The most haunting story that I know. It’s about Veterans’ Day.
An ancient Jewish WWI veteran speaks
U.S. war veterans and military members pay their respects during a minute of silence while they attend a ceremony during the Veterans Day parade in New York City on Nov. 11, 2016. Photo courtesy of REUTERS/Eduardo Munoz

 

About thirty years ago, a colleague told me about a very old man who came to Shabbat services. My colleague had not seen the man before that particular Shabbat service, and when the old man asked my colleague if they could speak privately, he agreed.
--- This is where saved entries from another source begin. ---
#[local] Arguments hex_to_rgb : simpl never.
#[local] Arguments caught : simpl never.
#[local] Arguments split : simpl never.

#[local] Instance same_run_text_refl : Reflexive same_run_text.
Proof. by intros r. Qed.
#[local] Instance same_run_text_trans : Transitive same_run_text.
Proof. unfold same_run_text. intros r1 r2 r3 H12 H23. congruence. Qed.
#[local] Instance same_paragraph_text_refl : Reflexive same_paragraph_text.
Proof. by intros p. Qed.
#[local] Instance same_paragraph_text_trans : Transitive same_paragraph_text.
Proof. unfold same_paragraph_text. intros p1 p2 p3 [] []. split; congruence. Qed.
#[local] Instance same_text_refl : Reflexive same_text.
Proof. by intros tf. Qed.
#[local] Instance same_text_trans : Transitive same_text.
Proof. unfold same_text. intros t1 t2 t3 [] []. split; congruence. Qed.

Lemma paragraph_text_runs (p : paragraph) :
  paragraph_text p = foldr String.append "" (map run_text (runs p)).
Proof. unfold paragraph_text. induction (runs p) as [|r rs IH]; simpl; [ done | by rewrite IH ]. Qed.

Lemma insert_same_image {A B} (f : A -> B) (l : list A) (i : nat) (x x' : A) :
  l !! i = Some x -> f x' = f x -> map f (<[i := x']> l) = map f l.
Proof.
  intros Hx Hf. change (f <$> <[i := x']> l = f <$> l).
  rewrite list_fmap_insert, Hf. apply list_insert_id. by rewrite list_lookup_fmap, Hx.
Qed.

Lemma style_run_stable (family : string) (size : Z) (text_color : string) :
  stable same_run_text (style_run family size text_color).
Proof.
  unfold style_run.
  apply (stable_bind same_run_text); [ by apply stable_update | intros _ ].
  apply (stable_bind same_run_text); [ by apply stable_update | intros _ ].
  apply (stable_bind same_run_text); [ by apply stable_lift | intros rgb ].
  by apply stable_update.
Qed.

(** C7's styling pass changes fonts only. *)
Lemma _apply_font_styling_same_text (config : design_config) (font_type : string) (tf : text_frame) :
  exists tf', perform (_apply_font_styling config font_type) tf = Ok tf' tt /\ same_text tf tf'.
Proof.
  unfold _apply_font_styling. rewrite try_Exception_unit. eexists. split; [ reflexivity | ].
  revert tf. apply (stable_for_each_index same_text same_paragraph_text).
  - apply (stable_for_each_index same_paragraph_text same_run_text); [ apply style_run_stable | ].
    intros p i r r' Hr Hsame. split; [ | done ].
    rewrite !paragraph_text_runs. cbn [runs]. f_equal. by eapply insert_same_image.
  - intros tf i p p' Hp [Htext Hlevel]. split; by eapply insert_same_image.
Qed.

Lemma paragraph_text_with_text (text : string) (p : paragraph) :
  paragraph_text (with_text text p) = text.
Proof.
  unfold paragraph_text, with_text. cbn [runs].
  case_bool_decide; [ by subst | ]. cbn [foldr run_text]. apply append_empty_r.
Qed.

Lemma update_last_snoc (f : paragraph -> paragraph) (tf : text_frame) (p : paragraph) :
  update_last f (tf ++ [p]) = tf ++ [f p].
Proof. unfold update_last. by rewrite reverse_snoc, reverse_involutive. Qed.

(** The items after the first: each one new paragraph at level 0, behind
    what is there, in the order of the list. *)
Lemma bind_bullets_rest `{Collaborators} (data : json) (items : list json) : forall (i : nat)
    (texts : list string) (tf : text_frame),
  i <> 0%nat ->
  Forall2 (fun item text => process_text_with_jinja (py_str item) data = Return text) items texts ->
  perform
    (for_each_do (zip (seq i (length items)) items)
       (fun '(i, item) =>
          processed_item ← lift (process_text_with_jinja (py_str item) data);
          if bool_decide (i = 0%nat) then update (fun _ => set_text processed_item)
          else
            update add_paragraph;;
            update (update_last (with_text processed_item));;
            update (update_last (set_level 0))))
    tf = Ok (tf ++ map bullet texts) tt.
Proof.
  induction items as [|item items IH]; intros i texts tf Hi Hrendered.
  - apply Forall2_nil_inv_l in Hrendered as ->. cbn. by rewrite app_nil_r.
  - apply Forall2_cons_inv_l in Hrendered as (text & texts' & Htext & Hrest & ->).
    cbn [length seq zip zip_with for_each_do]. rewrite perform_bind.
    change (zip_with pair (seq (Datatypes.S i) (length items)) items)
      with (zip (seq (Datatypes.S i) (length items)) items).
    rewrite perform_bind, Htext. cbn [perform lift].
    rewrite bool_decide_eq_false_2 by done.
    repeat (rewrite perform_bind; cbn [perform update]).
    change (add_paragraph tf) with (tf ++ [empty_paragraph]).
    rewrite !update_last_snoc, (IH (Datatypes.S i) texts' _ (Nat.neq_succ_0 i) Hrest).
    cbn [map]. by rewrite <- app_assoc.
Qed.

(** The whole loop on a non-empty list. *)
Lemma bind_bullets_texts `{Collaborators} (data : json) (items : list json)
    (first : string) (rest : list string) (tf : text_frame) :
  Forall2 (fun item text => process_text_with_jinja (py_str item) data = Return text)
          items (first :: rest) ->
  perform (bind_bullets items data) tf = Ok (set_text first ++ map bullet rest) tt.
Proof.
  intros Hrendered. apply Forall2_cons_inv_r in Hrendered as (item & items' & Hfirst & Hrest & ->).
  unfold bind_bullets. cbn [length seq zip zip_with for_each_do]. rewrite perform_bind.
  change (zip_with pair (seq 1 (length items')) items') with (zip (seq 1 (length items')) items').
  rewrite perform_bind, Hfirst. cbn [perform lift bool_decide decide_rel]. 
  rewrite bool_decide_eq_true_2 by done. cbn [perform update].
  by apply bind_bullets_rest.
Qed.

Lemma on_placeholder_Ok {A} (idx : Z) (act : action shape A) (s : slide) (sh sh' : shape) (a : A) :
  shapes s !! idx = Some sh -> perform act sh = Ok sh' a ->
  perform (on_placeholder idx act) s =
    Ok {| slide_layout := slide_layout s; shapes := <[idx := sh']> (shapes s);
          background := background s |} a.
Proof. intros Hsh Hact. unfold on_placeholder, within. cbn [perform]. by rewrite Hsh, Hact. Qed.

Lemma on_text_frame_Ok {A} (act : action text_frame A) (tf tf' : text_frame) (a : A) :
  perform act tf = Ok tf' a ->
  perform (on_text_frame act) {| shape_text_frame := Some tf |} = Ok {| shape_text_frame := Some tf' |} a.
Proof. intros Hact. unfold on_text_frame, within. cbn [perform shape_text_frame]. by rewrite Hact. Qed.

Lemma set_text_levels (text : string) : Forall (fun p => level p = 0) (set_text text).
Proof. unfold set_text. apply Forall_map, Forall_forall. by intros line _. Qed.

Lemma set_text_texts (text : string) : map paragraph_text (set_text text) = split "010" text.
Proof.
  unfold set_text. rewrite map_map. induction (split "010" text) as [|line lines IH]; [ done | ].
  cbn [map]. by rewrite paragraph_text_with_text, IH.
Qed.

Lemma bullet_texts (texts : list string) :
  map paragraph_text (map bullet texts) = texts /\ Forall (fun p => level p = 0) (map bullet texts).
Proof.
  split.
  - induction texts as [|text texts IH]; [ done | ]. cbn [map]. rewrite IH. f_equal.
    unfold bullet, set_level, paragraph_text. cbn [runs]. apply (paragraph_text_with_text text empty_paragraph).
  - apply Forall_map, Forall_forall. by intros text _.
Qed.

(** The content update on a placeholder that has a text frame. *)
Lemma bind_content_bullets `{Collaborators} (config : design_config) (slide_data : gmap string json)
    (data : json) (items : list json) (first : string) (rest : list string) (existing : text_frame) :
  slide_data !! "content" = Some (JList items) ->
  Forall2 (fun item text => process_text_with_jinja (py_str item) data = Return text)
          items (first :: rest) ->
  exists tf,
    perform (bind_content config slide_data data) {| shape_text_frame := Some existing |} =
      Ok {| shape_text_frame := Some tf |} tt /\
    map paragraph_text tf = split "010" first ++ rest /\
    Forall (fun p => level p = 0) tf.
Proof.
  intros Hcontent Hrendered. unfold bind_content. rewrite Hcontent. cbn [default].
  rewrite perform_bind. cbn [perform read shape_text_frame].
  rewrite bool_decide_eq_true_2 by by eexists.
  destruct (_apply_font_styling_same_text config "body" (set_text first ++ map bullet rest))
    as (tf & Hstyle & Htexts & Hlevels).
  exists tf. split; [ | split ].
  - apply on_text_frame_Ok. rewrite perform_bind. cbn [perform update].
    rewrite perform_bind, (bind_bullets_texts _ _ _ _ _ Hrendered). exact Hstyle.
  - rewrite Htexts, map_app, set_text_texts. by rewrite (proj1 (bullet_texts rest)).
  - apply Forall_forall. intros p Hp.
    assert (In (level p) (map level tf)) as Hin by (apply in_map; by apply list_elem_of_In).
    rewrite Hlevels, map_app in Hin. apply in_app_or in Hin as [Hin | Hin];
      apply in_map_iff in Hin as (q & <- & Hq); apply list_elem_of_In in Hq.
    + by apply (proj1 (Forall_forall _ _) (set_text_levels first)).
    + by apply (proj1 (Forall_forall _ _) (proj2 (bullet_texts rest))).
Qed.

(** The title step of [create_enhanced_content_slide] leaves the other
    placeholders as they are. *)
Lemma title_update_Ok (config : design_config) (font_type text : string) (s : slide)
    (title_frame : text_frame) :
  shapes s !! 0 = Some {| shape_text_frame := Some title_frame |} ->
  exists title_shape,
    perform (on_placeholder 0
               (set_shape_text (Some text);; on_text_frame (_apply_font_styling config font_type))) s =
      Ok {| slide_layout := slide_layout s; shapes := <[0 := title_shape]> (shapes s);
            background := background s |} tt.
Proof.
  intros Htitle.
  destruct (_apply_font_styling_same_text config font_type (set_text text)) as (tf & Hstyle & _).
  exists {| shape_text_frame := Some tf |}. apply (on_placeholder_Ok _ _ _ _ _ _ Htitle).
  rewrite perform_bind. unfold set_shape_text.
  rewrite (on_text_frame_Ok _ title_frame (set_text text) tt).
  - by apply on_text_frame_Ok.
  - rewrite perform_bind. by cbn [perform lift update].
Qed.

(** C7. [create_enhanced_content_slide] on a content layout whose
    placeholder 1 has a text frame, with a non-empty list as content whose
    items all render: the new slide's content placeholder holds, in place
    of whatever text it had, the rendered first item (one paragraph for
    each of its lines), followed by one paragraph for each further item, in
    the order of the list; every paragraph is at level 0.  When the first
    item has no line feed the paragraphs are exactly the rendered items. *)
Theorem bullet_items_in_order `{Collaborators} (config : design_config) (prs : presentation)
    (slide_data : gmap string json) (data : json) (content_layout : layout)
    (existing : text_frame) (items : list json) (first : string) (rest : list string) :
  slide_layouts prs !! 1%nat = Some content_layout ->
  layout_shapes content_layout !! 1 = Some {| shape_text_frame := Some existing |} ->
  layout_shapes content_layout !! 0 = None \/
    (exists title_frame title_text,
       layout_shapes content_layout !! 0 = Some {| shape_text_frame := Some title_frame |} /\
       (text ← as_str (default (JStr "Slide Title") (slide_data !! "title"));
        process_text_with_jinja text data) = Return title_text) ->
  slide_data !! "content" = Some (JList items) ->
  Forall2 (fun item text => process_text_with_jinja (py_str item) data = Return text)
          items (first :: rest) ->
  exists new_slide tf,
    perform (create_enhanced_content_slide config slide_data data) prs =
      Ok {| slide_layouts := slide_layouts prs; slides := slides prs ++ [new_slide] |}
         (length (slides prs)) /\
    shapes new_slide !! 1 = Some {| shape_text_frame := Some tf |} /\
    map paragraph_text tf = split "010" first ++ rest /\
    Forall (fun p => level p = 0) tf /\
    (~ In "010"%char (list_ascii_of_string first) -> map paragraph_text tf = first :: rest).
Proof.
  intros Hlayout Hbody Htitle Hcontent Hrendered.
  destruct (bind_content_bullets config slide_data data items first rest existing Hcontent Hrendered)
    as (tf & Hbind & Htexts & Hlevels).
  destruct (_create_styled_slide_last config 1 prs content_layout Hlayout) as (bg & Hstyled & _).
  set (fresh := {| slide_layout := content_layout; shapes := layout_shapes content_layout;
                   background := bg |}) in Hstyled.
  assert (exists titled_slide,
            perform (bind_title config slide_data data (length (slides prs)))
              {| slide_layouts := slide_layouts prs; slides := slides prs ++ [fresh] |} =
              Ok {| slide_layouts := slide_layouts prs; slides := slides prs ++ [titled_slide] |} tt /\
            shapes titled_slide !! 1 = Some {| shape_text_frame := Some existing |})
    as (titled_slide & Htitled & Hbody').
  { unfold bind_title. rewrite perform_bind, has_title_last. subst fresh. cbn [shapes].
    destruct Htitle as [Hnone | (title_frame & title_text & Hsome & Hrender)].
    - rewrite Hnone, bool_decide_eq_false_2 by (by intros [? ?]). by eexists.
    - rewrite Hsome, bool_decide_eq_true_2 by (by eexists). cbv zeta.
      rewrite perform_bind, Hrender. cbn [perform lift]. rewrite on_slide_last.
      destruct (title_update_Ok config "heading" title_text
                  {| slide_layout := content_layout; shapes := layout_shapes content_layout;
                     background := bg |} title_frame Hsome) as (title_shape & ->).
      eexists. split; [ reflexivity | ]. cbn [shapes]. by rewrite lookup_insert_ne. }
  eexists. exists tf. split; [ | split; [ | split; [ exact Htexts | split; [ exact Hlevels | ] ] ] ].
  - unfold create_enhanced_content_slide.
    rewrite perform_bind, Hstyled, perform_bind, Htitled, perform_bind.
    unfold try_action. cbn [perform]. rewrite on_slide_last.
    rewrite (on_placeholder_Ok _ _ _ _ _ _ Hbody' Hbind). reflexivity.
  - cbn [shapes]. by rewrite lookup_insert_eq.
  - intros Hline. by rewrite Htexts, (split_without_separator _ _ Hline).
Qed.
They went into the rabbi’s study. The old man began: “I know that rabbis don’t usually hear confessions, but I have something to tell you that I have never told anyone. I don’t know how much longer I have to live. I need to tell you a story so I can unburden myself.


“It happened about seventy years ago, during World War I. I was fighting in the war, in the trenches. At one point, I became involved in hand-to-hand combat with a German soldier.

“I took my bayonet, and I stabbed him in the chest. He fell at my feet.

“I could hear that he was whispering something. I put my head next to his lips, so that I could hear what he was saying — for those would surely be his last words.

“He was saying Sh’ma Yisrael [the Jewish statement of faith in God, which Jews traditionally say on the deathbed].”

The old man continued.

” That happened when I was very young. Most people go through life never having killed another human being.

“I killed one man in my entire life.

”I have never been able to forget, nor forgive myself — that here I am, a Jew, and the only man I have ever killed was a Jew. A Jew who knew the same ‘prayer’ that I knew, and who died with those words on his lips.

”Can you ever forgive me? Will God ever forgive me? Would that man’s family ever forgive me?”


It has been many years since I have thought of this story.

But, I am thinking about it today — Veterans’ Day, the one hundredth anniversary of the end of World War One. It was the war that was supposed to end all wars.

If a dream could laugh, that dream would be laughing in mockery.

I tell that story because it speaks to a greater truth.

The Jews are not simply a religion, and perhaps least of all, a religion. We are a people — a small people, but a large family — that has a religion, and a culture, and a nation, and a land, and languages, and foods, and music, and…

What was it that had haunted the old man for those many decades?

The war in Europe had divided nations and countries. The man was doing his patriotic duty.

But, he had never expected that he would have to kill a fellow Jew — a member of his extended family— who was doing his patriotic duty, as well.

The Israeli poet, Uri Zvi Greenberg, once wrote an epic poem about a young man in ancient Judaea who left home in order to seek his fortune.

One night, while he was sleeping in a field, his pillow burst into flame.

It was at that precise moment that the Romans had put the Temple in Jerusalem to the torch. Even though he was countless miles away, he felt the flames as if he were painfully close to them.


That is one of the greatest truths I know about what it means to be a Jew. To feel the flames, wherever you are.

And, to know that across national borders and allegiances, there are other Jews who will say the Sh’ma.

To that anonymous man in the story, I hope that when you died, God granted you the piece of mind you so richly deserved.

To you, and to those who served with you and emulated you across the generations: thank you for your service.